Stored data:
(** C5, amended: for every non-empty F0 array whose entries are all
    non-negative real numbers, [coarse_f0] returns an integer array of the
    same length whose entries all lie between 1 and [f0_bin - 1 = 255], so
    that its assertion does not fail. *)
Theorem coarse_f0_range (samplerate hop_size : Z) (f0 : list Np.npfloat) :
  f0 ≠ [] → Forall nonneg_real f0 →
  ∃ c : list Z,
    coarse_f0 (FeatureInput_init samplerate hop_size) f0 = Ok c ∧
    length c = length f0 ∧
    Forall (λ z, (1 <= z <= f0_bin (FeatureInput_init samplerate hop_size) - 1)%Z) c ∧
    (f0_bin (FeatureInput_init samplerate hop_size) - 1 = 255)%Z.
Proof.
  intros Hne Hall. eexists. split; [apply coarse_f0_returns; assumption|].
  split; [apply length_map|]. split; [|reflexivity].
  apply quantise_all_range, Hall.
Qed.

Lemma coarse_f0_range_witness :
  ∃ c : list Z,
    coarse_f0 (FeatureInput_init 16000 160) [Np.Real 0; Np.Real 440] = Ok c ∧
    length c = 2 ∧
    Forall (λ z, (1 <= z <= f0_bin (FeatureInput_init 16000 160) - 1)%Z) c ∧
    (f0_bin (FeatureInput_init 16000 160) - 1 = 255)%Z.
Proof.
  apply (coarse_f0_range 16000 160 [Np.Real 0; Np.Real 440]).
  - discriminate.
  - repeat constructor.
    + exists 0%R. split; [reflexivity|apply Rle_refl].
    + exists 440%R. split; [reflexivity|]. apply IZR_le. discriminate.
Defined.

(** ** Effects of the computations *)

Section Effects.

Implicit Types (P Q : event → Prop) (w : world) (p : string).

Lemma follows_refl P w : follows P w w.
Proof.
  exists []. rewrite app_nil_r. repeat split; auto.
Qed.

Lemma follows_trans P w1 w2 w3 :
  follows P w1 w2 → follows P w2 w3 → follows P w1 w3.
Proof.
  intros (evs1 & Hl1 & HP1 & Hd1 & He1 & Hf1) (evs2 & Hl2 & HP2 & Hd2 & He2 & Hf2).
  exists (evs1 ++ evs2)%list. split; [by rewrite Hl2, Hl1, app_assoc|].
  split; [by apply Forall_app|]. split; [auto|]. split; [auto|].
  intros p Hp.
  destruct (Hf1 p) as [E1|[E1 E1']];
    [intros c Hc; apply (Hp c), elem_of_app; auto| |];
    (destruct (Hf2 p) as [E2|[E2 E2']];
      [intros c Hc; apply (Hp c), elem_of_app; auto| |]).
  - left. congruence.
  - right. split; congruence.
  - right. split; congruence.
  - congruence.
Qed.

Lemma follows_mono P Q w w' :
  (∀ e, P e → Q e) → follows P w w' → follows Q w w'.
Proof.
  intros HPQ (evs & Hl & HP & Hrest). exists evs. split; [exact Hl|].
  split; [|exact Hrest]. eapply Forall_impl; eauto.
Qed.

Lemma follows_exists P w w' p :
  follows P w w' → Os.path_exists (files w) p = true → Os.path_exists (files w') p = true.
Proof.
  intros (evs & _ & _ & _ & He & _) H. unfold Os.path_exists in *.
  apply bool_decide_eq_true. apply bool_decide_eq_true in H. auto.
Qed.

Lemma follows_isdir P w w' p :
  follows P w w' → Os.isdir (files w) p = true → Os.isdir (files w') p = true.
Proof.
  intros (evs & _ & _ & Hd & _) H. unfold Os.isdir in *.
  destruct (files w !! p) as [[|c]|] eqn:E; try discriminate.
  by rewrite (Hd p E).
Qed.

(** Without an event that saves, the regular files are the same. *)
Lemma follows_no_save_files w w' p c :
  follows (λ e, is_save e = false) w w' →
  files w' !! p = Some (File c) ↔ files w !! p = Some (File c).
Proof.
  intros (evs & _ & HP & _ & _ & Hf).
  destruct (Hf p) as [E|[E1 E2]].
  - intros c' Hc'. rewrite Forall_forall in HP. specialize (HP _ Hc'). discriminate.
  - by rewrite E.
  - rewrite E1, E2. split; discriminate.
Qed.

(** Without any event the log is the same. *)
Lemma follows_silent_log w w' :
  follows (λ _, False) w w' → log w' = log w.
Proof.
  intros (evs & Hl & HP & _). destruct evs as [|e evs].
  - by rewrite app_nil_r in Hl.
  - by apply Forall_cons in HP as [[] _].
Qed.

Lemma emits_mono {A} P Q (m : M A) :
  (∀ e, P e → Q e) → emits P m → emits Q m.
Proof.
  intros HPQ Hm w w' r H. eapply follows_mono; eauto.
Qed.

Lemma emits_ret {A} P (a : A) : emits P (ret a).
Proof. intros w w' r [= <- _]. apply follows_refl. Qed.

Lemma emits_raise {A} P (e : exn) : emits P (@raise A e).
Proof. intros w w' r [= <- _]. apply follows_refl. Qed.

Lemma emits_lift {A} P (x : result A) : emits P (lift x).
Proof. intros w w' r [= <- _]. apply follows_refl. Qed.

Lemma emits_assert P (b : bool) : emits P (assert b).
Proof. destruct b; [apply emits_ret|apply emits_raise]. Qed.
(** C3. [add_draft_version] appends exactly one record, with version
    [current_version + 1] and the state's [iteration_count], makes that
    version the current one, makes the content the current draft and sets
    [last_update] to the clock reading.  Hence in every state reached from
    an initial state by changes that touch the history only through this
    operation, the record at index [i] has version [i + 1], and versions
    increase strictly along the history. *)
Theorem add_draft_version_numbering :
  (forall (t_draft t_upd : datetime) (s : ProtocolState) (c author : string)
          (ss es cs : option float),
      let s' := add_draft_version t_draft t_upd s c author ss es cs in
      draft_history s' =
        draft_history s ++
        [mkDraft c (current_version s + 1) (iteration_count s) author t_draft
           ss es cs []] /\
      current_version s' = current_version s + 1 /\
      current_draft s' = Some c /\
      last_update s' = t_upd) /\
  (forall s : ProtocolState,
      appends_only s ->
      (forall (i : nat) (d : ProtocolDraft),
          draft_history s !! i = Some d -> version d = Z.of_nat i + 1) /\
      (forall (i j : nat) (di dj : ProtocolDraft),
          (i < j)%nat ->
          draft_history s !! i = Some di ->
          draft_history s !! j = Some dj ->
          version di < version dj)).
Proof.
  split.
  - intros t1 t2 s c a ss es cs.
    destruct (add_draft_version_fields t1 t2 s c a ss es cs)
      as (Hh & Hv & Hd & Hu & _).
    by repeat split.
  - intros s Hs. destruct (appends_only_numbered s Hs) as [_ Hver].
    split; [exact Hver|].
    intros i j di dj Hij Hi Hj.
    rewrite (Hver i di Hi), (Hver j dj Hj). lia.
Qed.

__Exercise__. List every line above that holds the word "eauto".

__Output__.
  split; [|exact Hrest]. eapply Forall_impl; eauto.
  intros HPQ Hm w w' r H. eapply follows_mono; eauto.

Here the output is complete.